Assignment. In the entries below, the lines from the one with "S runInLoop timerId." through the one with "(∀ l' f, destroy" are to be copied exactly; both ends count.
..............................
(* ===== verification/EventLoop.v ===== *)
(** * EventLoop: the loop of a thread and the functors queued to it

    Models src/muduo/EventLoop.h and src/muduo/EventLoop.cpp, and the members of
    src/muduo/Channel.cpp that call the loop ([update], [handleEvent]).  The
    state is the class's members; [poller_] and [timerQueue_] are the states of
    Poller.v and TimerQueue.v, [eventfd_] is the counter of [wakeupFd_] in the
    kernel.  [tid] is [CurrentThread::tid()] of the thread that makes a call.

    Handlers run client code, so they are written over any state [S] that
    contains the loop, with the effect of a function value as an argument.  The
    loop reads a list of inputs: what other threads do before a poll, and what
    the poll reports; the end of the list stands for a poll that has not
    returned yet. *)

From S2P Require Import Prelude Callbacks Channel Timestamp.
From S2P Require Poller TimerQueue.
Import Poller (Poller).
Import TimerQueue (TimerQueue).

Record EventLoop : Type := mkEventLoop {
  this_ : nat;
  looping_ : bool;
  quit_ : bool;
  callingPendingFunctors : bool;
  threadId_ : Z;
  pollReturnTime_ : Timestamp;
  wakeupFd_ : Z;
  wakeupChannel_ : chan_id;
  poller_ : Poller;
  activeChannels_ : list chan_id;
  timerQueue_ : TimerQueue;
  pendingFunctors_ : list closure;
  eventfd_ : Z;
}.

Section setters.
Context (e : EventLoop).
Definition set_looping (b : bool) : EventLoop :=
  mkEventLoop (this_ e) b (quit_ e) (callingPendingFunctors e) (threadId_ e) (pollReturnTime_ e)
    (wakeupFd_ e) (wakeupChannel_ e) (poller_ e) (activeChannels_ e) (timerQueue_ e)
    (pendingFunctors_ e) (eventfd_ e).
Definition set_quit (b : bool) : EventLoop :=
  mkEventLoop (this_ e) (looping_ e) b (callingPendingFunctors e) (threadId_ e) (pollReturnTime_ e)
    (wakeupFd_ e) (wakeupChannel_ e) (poller_ e) (activeChannels_ e) (timerQueue_ e)
    (pendingFunctors_ e) (eventfd_ e).
Definition set_calling (b : bool) : EventLoop :=
  mkEventLoop (this_ e) (looping_ e) (quit_ e) b (threadId_ e) (pollReturnTime_ e)
    (wakeupFd_ e) (wakeupChannel_ e) (poller_ e) (activeChannels_ e) (timerQueue_ e)
    (pendingFunctors_ e) (eventfd_ e).
Definition set_poller (p : Poller) : EventLoop :=
  mkEventLoop (this_ e) (looping_ e) (quit_ e) (callingPendingFunctors e) (threadId_ e)
    (pollReturnTime_ e) (wakeupFd_ e) (wakeupChannel_ e) p (activeChannels_ e) (timerQueue_ e)
    (pendingFunctors_ e) (eventfd_ e).
Definition set_polled (t : Timestamp) (l : list chan_id) : EventLoop :=
  mkEventLoop (this_ e) (looping_ e) (quit_ e) (callingPendingFunctors e) (threadId_ e) t
    (wakeupFd_ e) (wakeupChannel_ e) (poller_ e) l (timerQueue_ e)
    (pendingFunctors_ e) (eventfd_ e).
Definition set_timerQueue (q : TimerQueue) : EventLoop :=
  mkEventLoop (this_ e) (looping_ e) (quit_ e) (callingPendingFunctors e) (threadId_ e)
    (pollReturnTime_ e) (wakeupFd_ e) (wakeupChannel_ e) (poller_ e) (activeChannels_ e) q
    (pendingFunctors_ e) (eventfd_ e).
Definition set_pending (l : list closure) : EventLoop :=
  mkEventLoop (this_ e) (looping_ e) (quit_ e) (callingPendingFunctors e) (threadId_ e)
    (pollReturnTime_ e) (wakeupFd_ e) (wakeupChannel_ e) (poller_ e) (activeChannels_ e)
    (timerQueue_ e) l (eventfd_ e).
Definition set_eventfd (n : Z) : EventLoop :=
  mkEventLoop (this_ e) (looping_ e) (quit_ e) (callingPendingFunctors e) (threadId_ e)
    (pollReturnTime_ e) (wakeupFd_ e) (wakeupChannel_ e) (poller_ e) (activeChannels_ e)
    (timerQueue_ e) (pendingFunctors_ e) n.
End setters.

#[export] Instance loop_poller : Lens EventLoop Poller :=
  {| lget := poller_; lset := λ p e, set_poller e p |}.
#[export] Instance loop_timers : Lens EventLoop TimerQueue :=
  {| lget := timerQueue_; lset := λ q e, set_timerQueue e q |}.

#[export] Instance loop_poller_laws : LensLaws EventLoop Poller.
Proof. split; [done| |done]. by intros []. Qed.
#[export] Instance loop_timers_laws : LensLaws EventLoop TimerQueue.
Proof. split; [done| |done]. by intros []. Qed.

(** ** Operations of the loop *)

(** What write(2) on an eventfd does: the number of bytes, the value and the
    counter; [None] is a failed call. *)
Abbreviation eventfd_model := (Z → Z → Z → option Z).

Section operations.
Context (eventfd_write : eventfd_model) (tid : Z).

Definition isInLoopThread (e : EventLoop) : bool := threadId_ e =? tid.

(** Only writes a log line. *)
Definition abortNotInLoopThread : M EventLoop unit := mret ().

Definition assertInLoopThread : M EventLoop unit :=
  e ← get; if isInLoopThread e then mret () else abortNotInLoopThread.

Definition updateChannel (c : chan_id) : M EventLoop unit :=
  channel ← zoom (Poller.chan c);
  e ← get;
  assert_ (loop_ channel =? this_ e)%nat ;;
  assertInLoopThread ;;
  zoom (Poller.updateChannel c).

Definition removeChannel (c : chan_id) : M EventLoop unit :=
  channel ← zoom (Poller.chan c);
  e ← get;
  assert_ (loop_ channel =? this_ e)%nat ;;
  assertInLoopThread ;;
  zoom (Poller.removeChannel c).

(** [Channel::enableReading] and its like: the mask, then [update]. *)
Definition change_mask (o : mask_op) (c : chan_id) : M EventLoop unit :=
  zoom (Poller.upd_chan c (λ ch, set_events ch (mask_update o (events_ ch)))) ;;
  updateChannel c.

(** [sizeof one], an [int]. *)
Definition sizeof_one : Z := 4.

Definition wakeup : M EventLoop unit :=
  e ← get;
  match eventfd_write sizeof_one 1 (eventfd_ e) with
  | Some n => put (set_eventfd e n)
  | None => mret ()
  end.

(** read(2) on the eventfd: resets the counter, or fails when it is zero. *)
Definition handleRead : M EventLoop unit := modify (λ e, set_eventfd e 0).

Definition queueInLoop (cb : closure) : M EventLoop unit :=
  modify (λ e, set_pending e (pendingFunctors_ e ++ [cb])) ;;
  e ← get;
  if negb (isInLoopThread e) || callingPendingFunctors e then wakeup else mret ().

Definition quit : M EventLoop unit :=
  modify (λ e, set_quit e true) ;;
  e ← get;
  if negb (isInLoopThread e) then wakeup else mret ().

(** The critical section of [dePendingFunctors] and the assignments around it. *)
Definition take_pending : M EventLoop (list closure) :=
  modify (λ e, set_calling e true) ;;
  e ← get;
  put (set_pending e []) ;;
  mret (pendingFunctors_ e).

Definition finish_calling : M EventLoop unit := modify (λ e, set_calling e false).
End operations.

(** What other threads do to a loop. *)
Inductive foreign : Type :=
  | ForeignQueue (tid : Z) (cb : closure)
  | ForeignQuit (tid : Z).

Definition foreign_step (eventfd_write : eventfd_model) (f : foreign) : M EventLoop unit :=
  match f with
  | ForeignQueue tid cb => queueInLoop eventfd_write tid cb
  | ForeignQuit tid => quit eventfd_write tid
  end.

(** ** Operations that run function values *)

Section calls.
Context {S : Type} `{Lens S EventLoop}.
Context (eventfd_write : eventfd_model) (tid : Z).
(** The effect of a function value, and of a read callback. *)
Context (call : closure → M S unit) (call_read : Timestamp → closure → M S unit).
(** The destructor of a function value, next to the others of a vector. *)
Context (destroy : list closure → closure → M S unit).

Definition on_poller {A} (m : M Poller A) : M S A := zoom (zoom (S:=EventLoop) m).

Definition runInLoop (cb : closure) : M S unit :=
  e ← zoom get;
  if isInLoopThread tid e then call cb else zoom (queueInLoop eventfd_write tid cb).

(** The destructor of a vector of functors, from the first to the last. *)
Fixpoint destroy_all (functors : list closure) : M S unit :=
  match functors with
  | [] => mret ()
  | f :: functors' => destroy functors' f ;; destroy_all functors'
  end.

(** The local vector lives to the end of the function. *)
Definition dePendingFunctors : M S unit :=
  functors ← zoom take_pending;
  for_each call functors ;;
  zoom finish_calling ;;
  destroy_all functors.

(** One conditional call of [handleEvent], without a [receiveTime]. *)
Definition fire (wants : Z → bool) (cb : channel → option closure) (c : chan_id) : M S unit :=
  ch ← on_poller (Poller.chan c);
  if wants (revents_ ch) then
    match cb ch with Some f => call f | None => mret () end
  else mret ().

Definition set_handling (c : chan_id) (b : bool) : M S unit :=
  on_poller (Poller.upd_chan c (λ ch, set_eventHandling ch b)).

Definition handleEvent (c : chan_id) (receiveTime : Timestamp) : M S unit :=
  set_handling c true ;;
  fire wants_error errorCallback_ c ;;
  fire wants_close closeCallback_ c ;;
  ch ← on_poller (Poller.chan c);
  match (if wants_read (revents_ ch) then readCallback_ ch else None) with
  | Some f => call_read receiveTime f   (* return *)
  | None =>
      fire wants_write writeCallback_ c ;;
      set_handling c false
  end.

(** The body of the [while] of [loop]. *)
Definition iteration (ready : option (Z → Z)) : M S unit :=
  zoom (modify (λ e, set_polled e (pollReturnTime_ e) [])) ;;
  '(t, active) ← on_poller (Poller.poll ready []);
  zoom (modify (λ e, set_polled e t active)) ;;
  for_each (λ c, e ← zoom get; handleEvent c (pollReturnTime_ e)) active ;;
  dePendingFunctors.

Abbreviation input := (list foreign * option (Z → Z))%type.

(** [true] when the loop has ended, [false] when it waits for more input. *)
Fixpoint while_not_quit (inputs : list input) : M S bool :=
  e ← zoom get;
  if quit_ e then mret true else
  match inputs with
  | [] => mret false
  | (others, ready) :: inputs' =>
      for_each (λ f, zoom (foreign_step eventfd_write f)) others ;;
      iteration ready ;;
      while_not_quit inputs'
  end.

Definition loop (inputs : list input) : M S bool :=
  e ← zoom get;
  assert_ (negb (looping_ e)) ;;
  zoom (assertInLoopThread tid) ;;
  zoom (modify (λ e, set_quit (set_looping e true) false)) ;;
  ended ← while_not_quit inputs;
  if (ended : bool) then zoom (modify (λ e, set_looping e false)) ;; mret true else mret false.

(** ** Timers *)

Definition on_timers {A} (m : M TimerQueue A) : M S A := zoom (zoom (S:=EventLoop) m).

Definition timers_lens : Lens S TimerQueue :=
  {| lget := λ s, timerQueue_ (lget s); lset := λ q s, lset (set_timerQueue (lget s) q) s |}.

Definition runAt (p : timer_ptr) (time : Timestamp) (cb : closure) : M S TimerId :=
  @TimerQueue.addTimer S timers_lens runInLoop p cb time (of_int 0).

Definition runEvery (p : timer_ptr) (interval : double) (cb : closure) : M S TimerId :=
  now ← on_timers TimerQueue.now;
  time ← lift (addTime now interval);
  @TimerQueue.addTimer S timers_lens runInLoop p cb time interval.

Definition runAfter (p : timer_ptr) (delay : double) (cb : closure) : M S TimerId :=
  now ← on_timers TimerQueue.now;
  time ← lift (addTime now delay);
  runAt p time cb.

Definition cancel (timerId : TimerId) : M S unit :=
  @TimerQueue.cancel S runInLoop timerId.
End calls.

(** Functors that own nothing. *)
Definition holds_nothing {S} : list closure → closure → M S unit := λ _ _, mret ().

Lemma destroy_all_noop {S} (destroy : list closure → closure → M S unit) l s :
  (∀ l' f, destroy l' f s = Ok (tt, s)) → destroy_all destroy l s = Ok (tt, s).
Proof. intros H. induction l as [|f l IH]; cbn [destroy_all]; [done|]. by mstep_by (apply H). Qed.

(** ** Construction *)

(** What [::eventfd] returned; without a descriptor the program ends. *)
Definition createEventfd (evtfd : Z) : res Z := if evtfd <? 0 then Err Aborted else Ok evtfd.
(** ** Operations *)

(** The channel of a new connection, with its callbacks. *)
Definition conn_new_channel (c : conn_id) (loop : nat) (sockfd : Z) : channel :=
  setErrorCallback
    (setCloseCallback
      (setWriteCallback
        (setWReadCallback (Channel_new loop sockfd) (FnTcpConnection_handleRead c))
        (FnTcpConnection_handleWrite c))
      (FnTcpConnection_handleClose c))
    (FnTcpConnection_handleError c).

(** [TcpConnection::TcpConnection], at address [c], with its channel at [ch]. *)
Definition TcpConnection_new (loop : nat) (c : conn_id) (ch : chan_id) (nameArg : bytes) (sockfd : Z)
    (localAddr peerAddr : InetAddress) : NM unit :=
  s ← get;
  if decide (is_Some (net_conns s !! c) ∨ is_Some (Poller.chans (poller_ (net_loop s)) !! ch))
  then fail BadAlloc else
  on_poller (modify (Poller.set_chan ch (conn_new_channel c loop sockfd))) ;;
  set_conn c (mkTcpConnection loop nameArg kConnecting sockfd ch localAddr peerAddr
                None None None None Buffer.Buffer_new Buffer.Buffer_new).

(** The end of the last [shared_ptr]: [channel_] and [socket_] go with it. *)
Definition TcpConnection_delete (c : conn_id) : NM unit :=
  k ← conn c;
  on_poller (Poller.Channel_delete (channel_ k)) ;;
  zoom (close (socket_ k)) ;;
  modify (λ s, mkNet (net_loop s) (net_kernel s) (delete c (net_conns s)) (net_events s) (net_ext s)).

Definition sendInLoop (c : conn_id) (message : bytes) : NM unit :=
  zoom (assertInLoopThread tid) ;;
  k ← conn c;
  ch ← conn_channel c;
  nwrote ←
    (if negb (isWriting ch) && (Buffer.readableBytes (outputBuffer_ k) =? 0) then
       n ← zoom (sys_write (fd_ ch) message);
       if 0 <=? n then
         (if n <? zlen message then mret () else queue_write_complete c) ;;
         mret n
       else mret 0
     else mret 0);
  assert_ (0 <=? nwrote) ;;
  if nwrote <? zlen message then
    on_output c (Buffer.append (drop (Z.to_nat nwrote) message)) ;;
    ch ← conn_channel c;
    if negb (isWriting ch) then zoom (change_mask tid EnableWriting (channel_ k)) else mret ()
  else mret ().

Definition shutdownInLoop (c : conn_id) : NM unit :=
  zoom (assertInLoopThread tid) ;;
  k ← conn c;
  ch ← conn_channel c;
  if negb (isWriting ch) then zoom (shutdownWrite (socket_ k)) else mret ().

(** The function values this class passes to [runInLoop]. *)
Definition call_bound (f : closure) : NM unit :=
  match f with
  | FnTcpConnection_sendInLoop c message => sendInLoop c message
  | FnTcpConnection_shutdownInLoop c => shutdownInLoop c
  | _ => fail BadFunctionCall
  end.

Definition send (c : conn_id) (message : bytes) : NM unit :=
  k ← conn c;
  if decide (state_ k = kConnected) then
    e ← zoom get;
    if isInLoopThread tid e then sendInLoop c message
    else runInLoop eventfd_write tid call_bound (FnTcpConnection_sendInLoop c message)
  else mret ().

Definition shutdown (c : conn_id) : NM unit :=
  k ← conn c;
  if decide (state_ k = kConnected) then
    set_conn c (setState k kDisconnecting) ;;
    runInLoop eventfd_write tid call_bound (FnTcpConnection_shutdownInLoop c)
  else mret ().

Definition conn_setTcpNoDelay (c : conn_id) (on : bool) : NM unit :=
  k ← conn c; zoom (setTcpNoDelay (socket_ k) on).

Definition connectEstablished (c : conn_id) : NM unit :=
  zoom (assertInLoopThread tid) ;;
  k ← conn c;
  assert_ (bool_decide (state_ k = kConnecting)) ;;
  set_conn c (setState k kConnected) ;;
  zoom (change_mask tid EnableReading (channel_ k)) ;;
  call_user (connectionCallback_ k) (λ u, OnConnection u c).

Definition connectDestroyed (c : conn_id) : NM unit :=
  zoom (assertInLoopThread tid) ;;
  k ← conn c;
  assert_ (bool_decide (state_ k = kConnected) || bool_decide (state_ k = kDisconnecting)) ;;
  set_conn c (setState k kDisconnected) ;;
  zoom (change_mask tid DisableAll (channel_ k)) ;;
  call_user (connectionCallback_ k) (λ u, OnConnection u c) ;;
  zoom (removeChannel tid (channel_ k)).

Definition handleClose (c : conn_id) : NM unit :=
  zoom (assertInLoopThread tid) ;;
  k ← conn c;
  assert_ (bool_decide (state_ k = kConnected) || bool_decide (state_ k = kDisconnecting)) ;;
  zoom (change_mask tid DisableAll (channel_ k)) ;;
  cb ← deref BadFunctionCall (closeCallback_ k);
  call_close cb c.

(** Logs the pending error of the socket. *)
Definition handleError (c : conn_id) : NM unit :=
  ch ← conn_channel c; zoom (getSocketError (fd_ ch)) ;; mret ().

Definition handleRead (c : conn_id) (receiveTime : Timestamp) : NM unit :=
  k ← conn c;
  ch ← conn_channel c;
  r ← zoom (sys_readv (fd_ ch) (Buffer.writableBytes (inputBuffer_ k) + Buffer.extrabuf_size));
  '(n, _) ← on_input c (Buffer.readfd (match r with
                                      | inl errno => Buffer.ReadvFail errno
                                      | inr data => Buffer.ReadvOk data
                                      end));
  if 0 <? n then call_user (messageCallback_ k) (λ u, OnMessage u c receiveTime)
  else if n =? 0 then handleClose c
  else handleError c.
..............................
Task result.
  @TimerQueue.cancel S runInLoop timerId.
End calls.

(** Functors that own nothing. *)
Definition holds_nothing {S} : list closure → closure → M S unit := λ _ _, mret ().

Lemma destroy_all_noop {S} (destroy : list closure → closure → M S unit) l s :
  (∀ l' f, destroy l' f s = Ok (tt, s)) → destroy_all destroy l s = Ok (tt, s).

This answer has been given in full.